Zigbee Home Automation. Contribute to zigpy/zha development by creating an account on GitHub.

lilac cedar
#

Can you post the ZHA debug log?

zenith sleet
#

offending device NWK is 0xE5F3

#
2024-10-07 14:24:52.641 DEBUG (MainThread) [zigpy.zcl] [0xE5F3:1:0x0020] Decoded ZCL frame: PollControl:Default_Response(command_id=1, status=<Status.SUCCESS: 0>)
#

that one went ok

#

but things when downwards later

#

for this one I never get the Default_Response and fast_pool_stop is never sent because it's stuck on the await 3 lines above

#

it happened twice with an ikea on/off remote and once with a motion sensor

#

but my analysis may be totally off 😛

lilac cedar
#

We're working on a fix for this

#

That will hopefully isolate the problems to a single device instead of affecting the whole network

#

That being said, the BUSY error sounds a little suspicious.

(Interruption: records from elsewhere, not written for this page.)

(* ===== verification/ForkMain.v ===== *)
(** * ForkMain: the theorems about fork

    What fork gives parent and child, and that they do not see each other's stores afterwards,
    instantiated on the machine of [ForkEx]. *)

From S2P Require Import Prelude Layout KState KMem Pmap VmRefs VmInv VmOps VmThms Sched UserMem UMem KInv KEx KBig Env Syscall EnvOps EnvThms SysOps SysSafe UStore SysThms UMonad Str StrThms Usys UsysThms PageUse Fork ForkThms ForkIso ForkRun ForkEx.

(** C6.  Fork.  For a program with memory of its own and a handler variable it can store to, fork ends with a
    child or panics, and it panics only when no environment is free or at most one page.  The child is
    a new environment, runnable, that resumes where the parent is with 0 in eax; it and the parent
    see the memory the parent had with the handler set, it has a fresh exception stack with a
    guard page below, and no other environment sees a change. *)
Theorem fork_correct junk sym A i e s :
  fork_ready sym A i e s ->
  (exists s', fork junk sym s = Abort s' /\ (env_free_list s' = None \/ scarce s')) \/
  exists s' j x, fork junk sym s = Ok (env_id x) s' /\ 0 < env_id x /\ fork_done sym A i e s s' j x.
Proof.
  intros R. destruct (fork_ok junk sym A i e s R) as [?|(s1 & s2 & e' & j & x & s' & E & S & C)]; [by left|right].
  exists s', j, (started sym x). split; [exact E|]. split; [apply (bo_id _ _ _ _ _ _ _ (so_born _ _ _ _ _ _ _ _ _ _ S))|].
  exact (fork_done_ok sym A i e s R s1 s2 e' j x s' S C).
Qed.

Lemma fork_correct_witness : exists s' j x, fork 0 ksym kbig_page = Ok (env_id x) s' /\ 0 < env_id x /\ fork_done ksym kbig_A 0 kex_parent kbig_page s' j x.
Proof.
  destruct (fork_correct 0 ksym kbig_A 0 kex_parent kbig_page kbig_ready) as [(s' & E & _)|H]; [|exact H]. rewrite kbig_fork in E. discriminate E.
Defined.


(* ===== verification/Pipe.v ===== *)
(** * Pipe: one end writes, the other reads ([lib/pipe.c])

    A pipe is a page that the two ends share: two positions and a ring of 32 bytes.  The ends run on
    any CPUs and in any order, and nothing but the order of their accesses keeps them apart.  The
    loops of [devpipe_read] and [devpipe_write] are state machines with one access to the shared
    page per step.  The processors are x86: a store is first put into a queue of the processor
    that makes it, which reads its own stores from there, and reaches memory later, in order. *)

From S2P Require Import Prelude.

Definition PIPEBUFSIZ : Z := 32.
#[export] Hint Unfold PIPEBUFSIZ : cconst.

Record Pipe := mkPipe {
  p_rpos : Z;
  p_wpos : Z;
  p_buf : gmap Z Z;
}.

(** A store on its way to memory *)
Inductive pstore := StRpos (v : Z) | StWpos (v : Z) | StBuf (i b : Z).
Definition land (p : Pipe) (st : pstore) : Pipe :=
  match st with
  | StRpos v => mkPipe v (p_wpos p) (p_buf p)
  | StWpos v => mkPipe (p_rpos p) v (p_buf p)
  | StBuf i b => mkPipe (p_rpos p) (p_wpos p) (<[i := b]> (p_buf p))
  end.
(** The page as the processor with the queue [q] sees it *)
Definition seen (p : Pipe) (q : list pstore) : Pipe := foldl land p q.

(** Where an end is in its loop *)
Inductive wpc :=
  | WIdle                  (* not in devpipe_write *)
  | WTop                   (* i < n *)
  | WWait                  (* load p_wpos *)
  | WCmp (wpos : Z)        (* load p_rpos, compare *)
  | WFull                  (* _pipeisclosed, sys_yield *)
  | WPut                   (* store the byte *)
  | WInc.                  (* p_wpos++ *)
Inductive rpc :=
  | RIdle
  | RTop
  | RWait                  (* load p_rpos *)
  | RCmp (rpos : Z)        (* load p_wpos, compare *)
  | REmpty                 (* i > 0, _pipeisclosed, sys_yield *)
  | RTake                  (* load the byte *)
  | RInc.                  (* p_rpos++ *)

(** The pipe and its two ends.  [w_rest] are the bytes the call has still to write, [r_buf] the
    ones the call has read; [sent] and [got] are what all calls have written and read. *)
Record psys := mkpsys {
  page : Pipe;
  w_queue : list pstore; w_pc : wpc; w_rest : list Z; w_i : Z; w_ret : option Z; sent : list Z;
  r_queue : list pstore; r_pc : rpc; r_n : Z; r_buf : list Z; r_ret : option Z; got : list Z;
}.

(** ** The writer *)

(** [closed] is what [_pipeisclosed] says, if the step asks. *)
Definition set_w (s : psys) (q : list pstore) (pc : wpc) (rest : list Z) (i : Z) (ret : option Z) (snt : list Z) : psys :=
  mkpsys (page s) q pc rest i ret snt (r_queue s) (r_pc s) (r_n s) (r_buf s) (r_ret s) (got s).
Definition goto_w (s : psys) (pc : wpc) : psys := set_w s (w_queue s) pc (w_rest s) (w_i s) (w_ret s) (sent s).
Definition return_w (s : psys) (v : Z) : psys := set_w s (w_queue s) WIdle (w_rest s) (w_i s) (Some v) (sent s).

Definition devpipe_write (s : psys) (bs : list Z) : psys := set_w s (w_queue s) WTop bs 0 None (sent s).
Definition step_w (s : psys) (closed : bool) : psys :=
  let p := seen (page s) (w_queue s) in
  match w_pc s with
  | WIdle => s
  | WTop => match w_rest s with [] => return_w s (w_i s) | _ => goto_w s WWait end
  | WWait => goto_w s (WCmp (p_wpos p))
  | WCmp wpos => goto_w s (if u32 (p_rpos p + PIPEBUFSIZ) <=? u32 wpos then WFull else WPut)
  | WFull => if closed then return_w s 0 else goto_w s WWait
  | WPut =>
      match w_rest s with
      | [] => s
      | b :: _ => set_w s (w_queue s ++ [StBuf (Z.rem (p_wpos p) PIPEBUFSIZ) b]) WInc (w_rest s) (w_i s) (w_ret s) (sent s)
      end
  | WInc =>
      match w_rest s with
      | [] => s
      | b :: rest => set_w s (w_queue s ++ [StWpos (i32 (p_wpos p + 1))]) WTop rest (w_i s + 1) (w_ret s) (sent s ++ [b])
      end
  end.

(** ** The reader *)

Definition set_r (s : psys) (q : list pstore) (pc : rpc) (n : Z) (bs : list Z) (ret : option Z) (gt : list Z) : psys :=
  mkpsys (page s) (w_queue s) (w_pc s) (w_rest s) (w_i s) (w_ret s) (sent s) q pc n bs ret gt.
Definition goto_r (s : psys) (pc : rpc) : psys := set_r s (r_queue s) pc (r_n s) (r_buf s) (r_ret s) (got s).
Definition return_r (s : psys) (v : Z) : psys := set_r s (r_queue s) RIdle (r_n s) (r_buf s) (Some v) (got s).

Definition devpipe_read (s : psys) (n : Z) : psys := set_r s (r_queue s) RTop n [] None (got s).
Definition step_r (s : psys) (closed : bool) : psys :=
  let p := seen (page s) (r_queue s) in
  let i := Z.of_nat (length (r_buf s)) in
  match r_pc s with
  | RIdle => s
  | RTop => if i <? r_n s then goto_r s RWait else return_r s i
  | RWait => goto_r s (RCmp (p_rpos p))
  | RCmp rpos => goto_r s (if rpos =? p_wpos p then REmpty else RTake)
  | REmpty => if 0 <? i then return_r s i else if closed then return_r s 0 else goto_r s RWait
  | RTake =>
      let b := default 0 (p_buf p !! Z.rem (p_rpos p) PIPEBUFSIZ) in
      set_r s (r_queue s) RInc (r_n s) (r_buf s ++ [b]) (r_ret s) (got s ++ [b])
  | RInc => set_r s (r_queue s ++ [StRpos (i32 (p_rpos p + 1))]) RTop (r_n s) (r_buf s) (r_ret s) (got s)
  end.

(** ** Interleavings *)

Definition landed_w (s : psys) (st : pstore) (q : list pstore) : psys :=
  mkpsys (land (page s) st) q (w_pc s) (w_rest s) (w_i s) (w_ret s) (sent s) (r_queue s) (r_pc s) (r_n s) (r_buf s) (r_ret s) (got s).
Definition landed_r (s : psys) (st : pstore) (q : list pstore) : psys :=
  mkpsys (land (page s) st) (w_queue s) (w_pc s) (w_rest s) (w_i s) (w_ret s) (sent s) q (r_pc s) (r_n s) (r_buf s) (r_ret s) (got s).

Inductive pstep : psys -> psys -> Prop :=
  | start_write s bs : w_pc s = WIdle -> pstep s (devpipe_write s bs)
  | start_read s n : r_pc s = RIdle -> pstep s (devpipe_read s n)
  | run_write s closed : pstep s (step_w s closed)
  | run_read s closed : pstep s (step_r s closed)
  | land_write s st q : w_queue s = st :: q -> pstep s (landed_w s st q)
  | land_read s st q : r_queue s = st :: q -> pstep s (landed_r s st q).

(** The page is zero when [pipe] has allocated it. *)
Definition new_pipe : psys := mkpsys (mkPipe 0 0 ∅) [] WIdle [] 0 None [] [] RIdle 0 [] None [].
(** A mapping is an old one, or one of the four. *)
Lemma made_origin d' a w : d' ∈ roots (envs s) -> 0 <= a < UTOP -> vmap (mem s4) d' a = Some w ->
  vmap (mem s) d' a = Some w \/
  d' = d /\ (a / 4096 = fd_va n0 / 4096 /\ pgn w = R \/ a / 4096 = fd_va n1 / 4096 /\ pgn w = W \/ (a / 4096 = data_va n0 / 4096 \/ a / 4096 = data_va n1 / 4096) /\ pgn w = D).
Proof.
  intros Hd' Ha Hw. destruct Hm as [[R0 R1] _ _ _ C (M0 & M1 & M2 & M3) (P0 & P1 & P2) _ _ _ _ _].
  destruct (decide (d' = d /\ vpages [data_va n1; data_va n0; fd_va n1; fd_va n0] (a / 4096))) as [[-> Hv]|Hn]; [right|left; rewrite <- Hw; symmetry; by apply (ch_maps _ _ _ _ _ _ C)]. split; [done|].
  destruct (user_fd n0 R0) as [B0 _], (user_fd n1 R1) as [B1 _], (user_data n0 R0) as [B2 _], (user_data n1 R1) as [B3 _].
  unfold vpages in Hv. cbn [map] in Hv. apply elem_of_cons in Hv as [E|[E|[E|[E|[]%elem_of_nil]%elem_of_cons]%elem_of_cons]%elem_of_cons].
  - rewrite (vmap_page_only _ _ (data_va n1) a), M3 in Hw by done. injection Hw as <-. tauto.
  - rewrite (vmap_page_only _ _ (data_va n0) a), M2 in Hw by done. injection Hw as <-. tauto.
  - rewrite (vmap_page_only _ _ (fd_va n1) a), M1 in Hw by done. injection Hw as <-. tauto.
  - rewrite (vmap_page_only _ _ (fd_va n0) a), M0 in Hw by done. injection Hw as <-. tauto.
Qed.

(** The program can write a page that is mapped nowhere else. *)
Lemma write_page n q k : fd_range n -> vmap (mem s4) d (fd_va n) = Some (mkpte q FDPERM) -> pgn (mkpte q FDPERM) = q ->
  (forall d' a w, d' ∈ roots (envs s) -> 0 <= a < UTOP -> vmap (mem s4) d' a = Some w -> pgn w = q -> d' = d /\ a / 4096 = fd_va n / 4096) -> 0 <= k < 4096 -> wr s4 (fd_va n + k).
Proof.
  intros Hn Hv Hp Hown Hk4. assert (Hr : 0 <= fd_va n + k < UTOP) by (unfold fd_va, fd_range in *; clia). assert (Epg : (fd_va n + k) / 4096 = fd_va n / 4096) by (unfold fd_va; autounfold with cconst; dlia).
  exists A, i, e, (mkpte q FDPERM). split; [apply made_kin|]. split; [done|]. split; [by rewrite (vmap_page_only _ _ (fd_va n)) by (try apply user_fd, Hn; lia)|]. split; [by rewrite may_mkpte|].
  intros w d' a w' Hw Hd' Ha Hw' Eq. rewrite made_roots in Hd'. rewrite (vmap_page_only _ _ (fd_va n)), Hv in Hw by (try apply user_fd, Hn; lia). injection Hw as <-. rewrite Hp in Eq. rewrite Epg. by apply (Hown d' a w').
Qed.
Lemma write_R k : 0 <= k < 4096 -> wr s4 (fd_va n0 + k).
Proof.
  pose proof Hm as [[R0 R1] _ _ _ _ (M0 & _) (P0 & _) (U0 & _) (D1 & D2 & D3) _ _ _]. apply (write_page n0 R); [done..|]. intros d' a w Hd' Ha Hw Eq.
  destruct (made_origin d' a w Hd' Ha Hw) as [Hold|(-> & [[? _]|[[_ ?]|[_ ?]]])]; [exfalso; by apply (U0 d' a w)|done|congruence..].
Qed.
Lemma write_W k : 0 <= k < 4096 -> wr s4 (fd_va n1 + k).
Proof.
  pose proof Hm as [[R0 R1] _ _ _ _ (_ & M1 & _) (_ & P1 & _) (_ & U1 & _) (D1 & D2 & D3) _ _ _]. apply (write_page n1 W); [done..|]. intros d' a w Hd' Ha Hw Eq.
  destruct (made_origin d' a w Hd' Ha Hw) as [Hold|(-> & [[_ ?]|[[? _]|[_ ?]]])]; [exfalso; by apply (U1 d' a w)|congruence|done|congruence].
Qed.

(** What could be written before, can still be. *)
Definition own_byte (t : kstate) (a : Z) : Prop := 0 <= a < UTOP /\ (exists w, vmap (mem t) d a = Some w /\ may true w = true) /\ private t d a.
Lemma write_old a : own_byte s a -> wr s4 a.
Proof.
  intros (Ha & (w & Hw & Hmay) & Hp). pose proof (kin_root _ _ _ _ Hk) as Hd. pose proof Hm as [_ _ _ N C _ _ (U0 & U1 & U2) _ _ _ _].
  assert (Hn : ~ vpages [data_va n1; data_va n0; fd_va n1; fd_va n0] (a / 4096)).
  { intros (va & Hva & E)%vpages_elem. specialize (N va Hva). rewrite (vmap_page_only _ _ va a) in Hw; [congruence| |done|done]. pose proof Hm as [[R0 R1] _ _ _ _ _ _ _ _ _ _ _]. pose proof (user_fd n0 R0). pose proof (user_fd n1 R1). pose proof (user_data n0 R0). pose proof (user_data n1 R1). unfold user_page in *. rewrite !elem_of_cons, elem_of_nil in Hva. naive_solver. }
  exists A, i, e, w. split; [apply made_kin|]. split; [done|]. split; [by rewrite (changed_away A i e s s4 _ _ C Hd Ha Hn)|]. split; [done|].
  intros v d' b w' Hv Hd' Hb Hw' Eq. rewrite made_roots in Hd'. rewrite (changed_away A i e s s4 _ _ C Hd Ha Hn), Hw in Hv. injection Hv as <-. destruct (made_origin d' b w' Hd' Hb Hw') as [Hold|(-> & Hnew)]; [by apply (Hp w d' b w')|].
  exfalso. destruct Hnew as [[_ E]|[[_ E]|[_ E]]]; rewrite E in Eq; [by apply (U0 d a w)|by apply (U1 d a w)|by apply (U2 d a w)].
Qed.

Lemma own_away a n : own_byte s a -> n = n0 \/ n = n1 -> a / 4096 <> fd_va n / 4096.
Proof.
  intros (Ha & (w & Hw & _) & _) Hn E. pose proof Hm as [[R0 R1] _ _ N _ _ _ _ _ _ _ _]. assert (Hr : fd_range n) by (destruct Hn as [-> | ->]; done).
  rewrite (vmap_page_only _ _ (fd_va n) a), N in Hw; [done| |apply user_fd, Hr|done|done]. destruct Hn as [-> | ->]; set_solver.
Qed.
Lemma apart_words a b : (forall x, ~ (a <= x < a + 4 /\ b <= x < b + 4)) -> a + 4 <= b \/ b + 4 <= a.
Proof. intros H. specialize (H (Z.max a b)). lia. Qed.

Hypothesis Hpfd : forall k, 0 <= k < 8 -> own_byte s (pfd + k).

Do you have any Zigbee groups in use or any sort of components that send out commands to large swaths of the network?

zenith sleet
#

nope, nothing fancy

#

just 84 devices 😅

#

the busy only happens when there is one device flooding the network

#

it also happens with some of my TRVs when they somehow send a lot of mac_poll messages

#

this only happens when they are using the deconz as a gateway directly. if they use any other main powered device, I don't have the problem

#

I wish I had some way to measure the zigbee bandwidth being used

#

can you please point me to the PR/issue for this fix btw?

lilac cedar
zenith sleet
#

something is definitely amiss, after that failed checkin, that device starts sending ZDO request ZDOCmd.NWK_addr_req: [00:21:2e:ff:ff:08:02:16, <AddrRequestType.Single: 0>, 0] every 3 seconds and never stops. it seems it's the root cause for killing the zigbee network

#

looking at your patch, it seems that you will be delaying sending packets per device. how will this help in the situation where a device constantly sends packets ?

#

well I guess you won't be sending answers to those packets so it might help a bit

#

2024-10-09 06:13:38.166 ERROR (MainThread) [zigpy.zcl] [0xE5F3:1:0x0020] Traceback (most recent call last): here you can see the failure for checkin_response so fast_poll_stop is never sent

dense cloak
#

We probably should ensure that stop can run if long poll fails regardless. I say PR it and we can discuss any details there

zenith sleet
lilac cedar
#

Also, have you recently migrated your Zigbee network between adapters?

zenith sleet
#

e5f3 is the ikea motion sensor

#

I didn't migrate anything, I've had that zigbee network for 2 years

#

I've had a similar issue with a 2 button remote

#

but I don't have the logs handy

zenith sleet
#

note that apparently for ikea device, the fast poll thingy is skipped

zenith sleet
#

meh I just had the issue with yet another IKEA device

#

maybe it would be easier to ignore the pollcontrol cluster on those

#

I don't understand why those devices start spawning this : 2024-10-11 23:42:32.635 DEBUG (MainThread) [zigpy.zdo] [0xd731:zdo] ZDO request ZDOCmd.NWK_addr_req: [00:21:2e:ff:ff:08:02:16, <AddrRequestType.Single: 0>, 0] constantly

#

this time it was from an ikea scene button

#

what does this command even do ?

#

also why is checkin not being delivered at all ? it doesn't make sens. it feels more like an ikea bug

#

but I've had those devices for a while and I don't understand why they are starting to fail now. was checkin ignored before for ikea devices ?

zenith sleet
#

yes, could that be the cause ?

lilac cedar
#

I believe devices use this packet to discover routes

zenith sleet
#

mhh I disabled it but I still see the issue

#

but maybe it takes a while for source_routing to be disabled

lilac cedar
#

You may have to reboot the routers. It's not something that's really ever supposed to change. But that being said, the routing traffic will happen no matter what, with source routing you're just seeing it in a form that's visible to ZHA.